Raqa
L'histoire n'est encore qu'un regard d'enfant
Un enfant se saisit d'un appareil photographique pour la première fois à Raqa, durant l'été 2010 et cadre des visages dans la rue. Il s'amuse parfois à en rogner une partie. Cette situation et la fiction qui va peu à peu en naître est encore un brouillon. Les visages montrés ici respiraient tous l'air commun d'un seul bout de rue, il y a de cela treize mois. Ils se croisaient, s'apercevaient. Le drame syrien n'est pas encore perceptible parmi ces présences qui absorbent notre regard. Il est ici un film transparent, le faisceau d'une intention dont nous choisirons sans doute de recouvrir ces photographies ; un casting.
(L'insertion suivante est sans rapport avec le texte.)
(* ===== verification/VmSafe.v ===== *)
(** * Code cannot stop the node

    Every entry of the jump table is safe for the stack it is admitted with and the
    memory it paid for; so a turn of the loop keeps the frame as it should be, and
    running any code on any sound state returns without a panic and leaves a state
    from which every earlier snapshot is still reached. *)

From S2P Require Import Prelude Assets Interfaces AssetInfo StateTypes StateDB StateRevert StateSnapshot.
From S2P Require Import Votes DelegateState Accounts Transfer VmData StateSound VmGas Evm.
From S2P Require Import Instructions Interpreter Hex VmJump VmWp VmOps VmCosts VmCalls VoteCount.

Create HintDb vmops.

Section Table.
Context `{TOL : Tolerance} {AT ST : Type} `{ENV : StateEnv AT ST slice} `{CRYPTO : CryptoOps}.
Variable ctx : Context.
Context (CX : ctx_ok (AT := AT) (ST := ST) ctx).

#[local] Abbreviation EM := (GM (EVM AT ST)).
#[local] Abbreviation FM := (GM (EVM AT ST * Frame)).
#[local] Abbreviation ran := (bytes * option vmerr * Contract)%type.

Variable Run : Contract → bytes → EM ran.
Context (RUN : run_ok Run).

(** ** The instructions that run code *)

Lemma BigMax_fits x y z : BigMax x y ≤ z → x ≤ z ∧ y ≤ z.
Proof. unfold BigMax. destruct (Z.ltb_spec x y); lia. Qed.

Definition quiet (watch : FM unit) : Prop := ∀ e f, good e → wp watch (λ _ ef, later e ef.1 ∧ ef.2 = f) (e, f).

Lemma quiet_ret : quiet (mret tt).
Proof. intros e f G. apply wp_ret. split; [by apply later_refl|done]. Qed.

Lemma quiet_watch from to asset value : quiet (on_evm (watchInnerTx ctx from to asset value)).
Proof. intros e f G. apply wp_on_evm. eapply wp_mono; [by apply watch_later|]. by intros ? e' L. Qed.

Lemma finish_call (e0 e : EVM AT ST) c mem st pc off size (ret : bytes) g (err : option vmerr) x :
  later e0 e → contract_ok c → Forall (λ x, 0 ≤ x) st → mem_Len mem ≤ mem_limit → 0 ≤ pc → 0 ≤ x →
  0 ≤ off → 0 ≤ size → calcMemSize off size ≤ mem_Len mem →
  wp ((if bool_decide (err = None) || bool_decide (err = Some errExecutionReverted) then mem_set off size ret else mret tt);;
      add_gas g;; mret (ret, None)) (λ (_ : bytes * option vmerr) ef, stepped true (S (length st)) e0 (mkFrame c mem st pc) ef)
    (e, mkFrame c mem (x :: st) pc).
Proof.
  intros L [Hv Hg Hc Hi] Fs Hm Hp Hx Ho Hs Hf.
  assert (Fin : ∀ m', mem_Len m' = mem_Len mem → wp (add_gas g;; mret (ret, None))
    (λ (_ : bytes * option vmerr) ef, stepped true (S (length st)) e0 (mkFrame c mem st pc) ef) (e, mkFrame c m' (x :: st) pc)).
  { intros m' Hm'. apply wp_set_contract. apply wp_ret. constructor; simpl; [done| |done|lia|done|done].
    constructor; simpl; [|by constructor|lia|lia]. constructor; simpl; [done|apply u64_range|done|done]. }
  destruct (_ || _).
  - apply wp_mem_set; [done..|]. auto.
  - apply wp_bind, wp_ret. by apply Fin.
Qed.
(** C34: Code without calls ends.  Under the rules after the Epiphron fork, before which
    reading the state is free, and with the list of delegates given: every instruction
    that neither stops the code nor runs other code costs gas, so code without the five
    calling instructions takes at most one turn more than it has gas: with that many
    turns it never runs out of them.  From a sound state it returns, except for the
    panics named for running code, as where the jump analysis finds the bit vector of
    other code under its hash. *)
Theorem call_free_terminates {AT ST} `{ENV : StateEnv AT ST slice} `{CRYPTO : CryptoOps}
    (ctx : Context) (fuel : nat) (c : Contract) (input : bytes) (e : EVM AT ST) :
  ctx_ok (TOL := within_turns) (AT := AT) (ST := ST) ctx → Inv (e_db e) → sound (e_db e) → is_u64 (e_callGasTemp e) →
  contract_ok c → blen input ≤ code_limit → call_free (ct_Code c) = true → ct_Gas c < Z.of_nat fuel →
  match Run ctx fuel c input e with
  | Ret ((ret, err, c'), e') => is_u64 (ct_Gas c') ∧ Inv (e_db e') ∧ sound (e_db e')
  | Panic w => w = bitvec_panic ∨ w = getData_panic
  end.
Proof.
  intros CX I S T C Hi Hf Hg. pose proof (starts_running c input e (mkGood e I S T) C Hi) as R.
  unfold Run, Run_with. destruct (length (ct_Code c) =? 0)%nat; [by split_and!; [apply C|..]|]. cbv zeta.
  pose proof (loop_terminates ctx CX fuel _ _ R Hf Hg) as H. unfold wp in H.
  destruct (loop ctx fuel _) as [[[ret err] [e' f']]|w]; [|exact H]. destruct H as [[[I' S' T'] D Rd Hh Si] U]. by split_and!.
Qed.

Import SampleVotes SampleVM.

(** The code [PUSH1 1; PUSH1 2; ADD; STOP]. *)
Definition adding : Contract :=
  mkContract voter voter (byte_of <$> [0x60; 0x01; 0x60; 0x02; 0x01; 0x00]) hash0 None [] 50 0 None false.

Lemma adding_ok : contract_ok adding.
Proof. constructor; [done|split; done|done|done]. Qed.

Lemma adding_ends : (match Run sample_ctx 4 adding [] (sample_machine 7) with Ret ((_, None, c'), _) => ct_Gas c' | _ => -1 end) = 47.
Proof. vm_compute. reflexivity. Qed.

Lemma more_turns_same_answer_witness : ∃ r, Run sample_ctx (4 + 10) adding [] (sample_machine 7) = Ret r.
Proof.
  pose proof adding_ends as H. destruct (Run sample_ctx 4 adding [] (sample_machine 7)) as [r|w] eqn:E; [|discriminate H].
  exists r. exact (more_turns_same_answer sample_ctx 4 10 adding [] (sample_machine 7) r E).
Defined.

Lemma call_free_terminates_witness :
  match Run sample_ctx 51 adding [] (sample_machine 7) with
  | Ret ((ret, err, c'), e') => is_u64 (ct_Gas c')
  | Panic w => w = bitvec_panic ∨ w = getData_panic
  end.
Proof.
  pose proof (call_free_terminates sample_ctx 51 adding [] (sample_machine 7) sample_ctx_ok (sample_machine_Inv 7)
    (sample_sound 7 ltac:(lia)) zero_u64 adding_ok ltac:(done) eq_refl eq_refl) as H.
  destruct (Run sample_ctx 51 adding [] (sample_machine 7)) as [[[[ret err] c'] e']|w]; [apply H|exact H].
Defined.
Lemma wp_make_account {B} a (k : unit → TM B) (Q : B → EVM AT ST * Transition → Prop) e t :
  good e → (∀ e', later e e' → wp (k tt) Q (e', t)) → wp (make_account a ≫= k) Q (e, t).
Proof.
  intros G K. apply wp_bind. unfold make_account.
  eapply wp_state; [done|apply Exist_works; [by apply good_wf|by apply gd_sound]|]. cbn beta. intros r e1 L1 _.
  pose proof (lt_good _ _ L1) as G1. destruct r; [apply wp_ret; by apply K|].
  destruct (CreateAccount_works (e_db e1) (good_wf _ G1) (gd_sound _ G1) a) as ([] & s & E & A & _).
  eapply (wp_run _ _ _ tt (e1 <| e_db := s |>, t)); [unfold state, evm, on_db; cbn [fst snd]; by rewrite E|].
  apply K. eapply later_trans; [exact L1|]. by apply later_db.
Qed.

Lemma wp_from {B} (k : address → TM B) (Q : B → EVM AT ST * Transition → Prop) e t :
  good e → (∀ e', later e e' → wp (k (m_From msg)) Q (e', t)) → wp (from msg ≫= k) Q (e, t).
Proof. intros G K. apply wp_bind. unfold from. apply wp_make_account; [done|]. intros e' L. apply wp_ret. by apply K. Qed.

Lemma wp_to {B} (k : address → TM B) (Q : B → EVM AT ST * Transition → Prop) e t :
  good e → (∀ a e', later e e' → wp (k a) Q (e', t)) → wp (to msg ≫= k) Q (e, t).
Proof.
  intros G K. apply wp_bind. unfold to. destruct (m_To msg) as [a|]; [|apply wp_ret; apply K; by apply later_refl].
  apply wp_make_account; [done|]. intros e' L. apply wp_ret. by apply K.
Qed.

Lemma wp_st {B} (k : Transition → TM B) (Q : B → EVM AT ST * Transition → Prop) e t :
  wp (k t) Q (e, t) → wp (st ≫= k) Q (e, t).
Proof. done. Qed.
Lemma wp_set_st {B} f (k : unit → TM B) (Q : B → EVM AT ST * Transition → Prop) e t :
  wp (k tt) Q (e, f t) → wp (set_st f ≫= k) Q (e, t).
Proof. done. Qed.

(** Gas is bought, or nothing happened to the gas and the money. *)
Definition bought (e : EVM AT ST) (t : Transition) (err : option txerr) (et : EVM AT ST * Transition) : Prop :=
  match err with
  | Some _ => et.2 = t ∧ later e et.1
  | None => m_Gas msg ≤ t_gp t ∧ et.2 = mkTransition (t_gp t - m_Gas msg) (u64 (t_gas t + m_Gas msg)) (m_Gas msg) ∧
            tx_later (- (m_Gas msg * m_GasPrice msg)) e et.1
  end.

Lemma buyGas_ok e t : good e → wp (buyGas msg) (bought e t) (e, t).
Proof.
  intros G. unfold buyGas. apply wp_from; [done|]. intros e1 L1. pose proof (lt_good _ _ L1) as G1. cbv zeta.
  eapply wp_state; [done|apply GetBalance_works; [by apply good_wf|by apply gd_sound]|]. cbn beta. intros b e2 L2 [_ ->].
  pose proof (lt_good _ _ L2) as G2. assert (L : later e e2) by (by eapply later_trans).
  destruct (Z.ltb_spec (balance (e_db e2) (m_From msg)) (m_Gas msg * m_GasPrice msg)); [by apply wp_ret|].
  apply wp_bind. unfold SubGas. apply wp_st. destruct (Z.ltb_spec (t_gp t) (m_Gas msg)); [by apply wp_ret, wp_ret|].
  apply wp_set_st, wp_ret, wp_set_st. apply wp_pay_out; [done..|]. intros e3 L3. apply wp_ret.
  split_and!; [lia|by destruct t|]. rewrite <- (Z.add_0_l (- _)). eapply tx_later_trans; [by apply later_tx|done].
Qed.

Lemma preCheck_ok e t : good e → wp (preCheck msg) (bought e t) (e, t).
Proof.
  intros G. unfold preCheck. destruct (_ >? _); [apply wp_ret; split; [done|by apply later_refl]|].
  apply wp_from; [done|]. intros e1 L1. pose proof (lt_good _ _ L1) as G1. apply wp_bind.
  assert (B : ∀ e2, later e e2 → wp (buyGas msg) (bought e t) (e2, t)).
  { intros e2 L2. eapply wp_mono; [apply buyGas_ok, L2|]. intros [err|] [e3 t3]; simpl.
    - intros [-> L3]. split; [done|by eapply later_trans].
    - intros (H1 & H2 & L3). split_and!; [done..|]. rewrite <- (Z.add_0_l (- _)). eapply tx_later_trans; [by apply later_tx|done]. }
  destruct (m_CheckNonce msg); [|by apply wp_ret, B].
  eapply wp_state; [done|apply GetNonce_works; [by apply good_wf|by apply gd_sound]|]. cbn beta. intros n e2 L2 _.
  assert (L : later e e2) by (by eapply later_trans). apply wp_ret. destruct (check_nonce msg n); [by apply wp_ret|by apply B].
Qed.

Lemma action_gas_small action : 0 ≤ action_gas action ≤ 100000.
Proof. unfold action_gas. repeat destruct (_ =? _); simpl; unfold TxGas, TxGasAssetPublish, TxGasContractCreation; lia. Qed.

Lemma IntrinsicGas_nonneg data action gas : IntrinsicGas data action = inl gas → 0 ≤ gas.
Proof.
  unfold IntrinsicGas. pose proof (action_gas_small action). destruct (_ >? _); [|by intros [= <-]; lia].
  destruct (_ <? _); [done|]. destruct (_ <? _); [done|]. intros [= <-]. apply u64_range.
Qed.

(** ** The action *)

Variable fuel : nat.
#[local] Abbreviation R := (Run ctx fuel).

Lemma R_ok : run_ok (AT := AT) (ST := ST) R.
Proof using CX. apply Run_safe; [done|]. right. by left. Qed.

(** A message that moves value or creates a contract. *)
Record msg_ok : Prop := mkMsgOk {
  mo_Value : 0 ≤ m_Value msg;
  mo_GasPrice : 0 ≤ m_GasPrice msg;
  mo_Gas : is_u64 (m_Gas msg);
  mo_Data : blen (m_Data msg) ≤ code_limit;
  mo_Action : moves_value (m_Action msg);
  mo_Publish : m_Action msg ≠ ActionPublishAsset
}.
Context (MO : msg_ok).

Lemma run_action_ok e t :
  good e → is_u64 (t_gas t) →
  wp (run_action ctx R msg (m_From msg)) (λ r et, later e et.1 ∧
    match r with inl _ => ∃ g, is_u64 g ∧ et.2 = t <| t_gas := g |> | inr _ => True end) (e, t).
Proof using CX MO.
  intros G Ht. unfold run_action. destruct MO as [Hv Hp Hg Hd Ha Hn]. rewrite (proj2 (Z.eqb_neq _ ActionPublishAsset)) by done.
  destruct (m_Action msg =? ActionCreateContract).
  - destruct (length _ =? 0)%nat; [apply wp_ret; split; [by apply later_refl|done]|]. apply wp_st.
    eapply wp_evm; [apply Create_ok; [done|apply R_ok|done..]|].
    intros [[[ret a] g] err] e1 [L1 Hg1]. apply wp_set_st, wp_ret. split; [done|]. by exists g.
  - eapply wp_state; [done|apply GetNonce_works; [by apply good_wf|by apply gd_sound]|]. cbn beta. intros n e1 L1 _.
    pose proof (lt_good _ _ L1) as G1.
    eapply wp_state; [done|apply SetNonce_works; [by apply good_wf|by apply gd_sound]|]. cbn beta. intros _ e2 L2 _.
    pose proof (lt_good _ _ L2) as G2. apply wp_to; [done|]. intros a e3 L3. apply wp_st.
    eapply wp_evm; [apply Call_ok; [done|apply R_ok|apply L3|done..]|]. intros [[ret g] err] e4 (L4 & Hg4 & _).
    apply wp_set_st, wp_ret. split; [|by exists g]. by do 3 (eapply later_trans; [eassumption|]).
Qed.

(** What is left is given back and what was used is paid. *)
Lemma finish_ok e t ret err :
  good e → is_u64 (t_gas t) →
  wp (finish ctx msg ret err) (λ r et, ∃ left, is_u64 left ∧ t_gp et.2 = t_gp t + left ∧
    r = (ret, u64 (t_initialGas t - left), bool_decide (is_Some err), None) ∧
    tx_later ((left + u64 (t_initialGas t - left)) * m_GasPrice msg) e et.1) (e, t).
Proof using MO.
  intros G Ht. destruct MO as [Hv Hp Hg Hd Ha Hn]. unfold finish. apply wp_bind. unfold refundGas, gasUsed. apply wp_bind, wp_st, wp_ret.
  assert (Er : state GetRefund (e, t) = Ret (s_refund (e_db e), (e, t))) by (by destruct e).
  eapply wp_seq; [exact Er|]. cbv zeta. generalize (if u64 (t_initialGas t - t_gas t) / 2 >? s_refund (e_db e)
    then s_refund (e_db e) else u64 (t_initialGas t - t_gas t) / 2). intros refund.
  apply wp_set_st. apply wp_from; [done|]. intros e1 L1. pose proof (lt_good _ _ L1) as G1. apply wp_st. cbn [t_gas].
  set (left := t_gas _). assert (Hl : is_u64 left) by (apply u64_range).
  apply wp_pay_in; [done|apply Z.mul_nonneg_nonneg; [apply Hl|done]|]. intros e2 L2. pose proof (tl_good _ _ _ L2) as G2.
  unfold AddGas. apply wp_st. cbn [t_gp]. destruct (_ >? _); [exact (or_introl eq_refl)|].
  eapply (wp_run _ _ _ tt); [reflexivity|]. apply wp_bind, wp_st, wp_ret. cbn [t_gas t_initialGas]. fold left.
  set (used := u64 _). assert (Hu : 0 ≤ used) by apply u64_range.
  apply wp_pay_in; [done|by apply Z.mul_nonneg_nonneg|]. intros e3 L3. apply wp_bind, wp_st, wp_ret, wp_ret.
  exists left. split_and!; [done|done|done|]. cbn [fst].
  rewrite Z.mul_add_distr_r, <- (Z.add_0_l (left * _)). eapply tx_later_trans; [|exact L3].
  eapply tx_later_trans; [by apply later_tx|done].
Qed.

(** The whole transition: with an error the gas bought stays bought; without one the
    pool gets back what is left. *)
Definition settled (e : EVM AT ST) (t : Transition) (r : result) (et : EVM AT ST * Transition) : Prop :=
  let '(ret, used, failed, err) := r in
  match err with
  | Some _ => tx_later 0 e et.1
  | None => ∃ left, is_u64 left ∧ t_gp et.2 = t_gp t - m_Gas msg + left ∧ used = u64 (m_Gas msg - left) ∧
      tx_later ((left + used - m_Gas msg) * m_GasPrice msg) e et.1
  end.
Car regardons encore : les visages disposés sous nos yeux sont ceux de manifestants, de policiers, d'indics, de chabbihas, de mukhabarats, de victimes ; de rebelles, d'indifférents, de pleutres, de torturés. Mais aucun des costumes n'est encore endossé. Chacun est le personnage qu'il sera beintôt mais dans la plus grande discrétion.
L'enfant sait-il de quel côté de l'Histoire vont tomber les visages qu'il fixe ?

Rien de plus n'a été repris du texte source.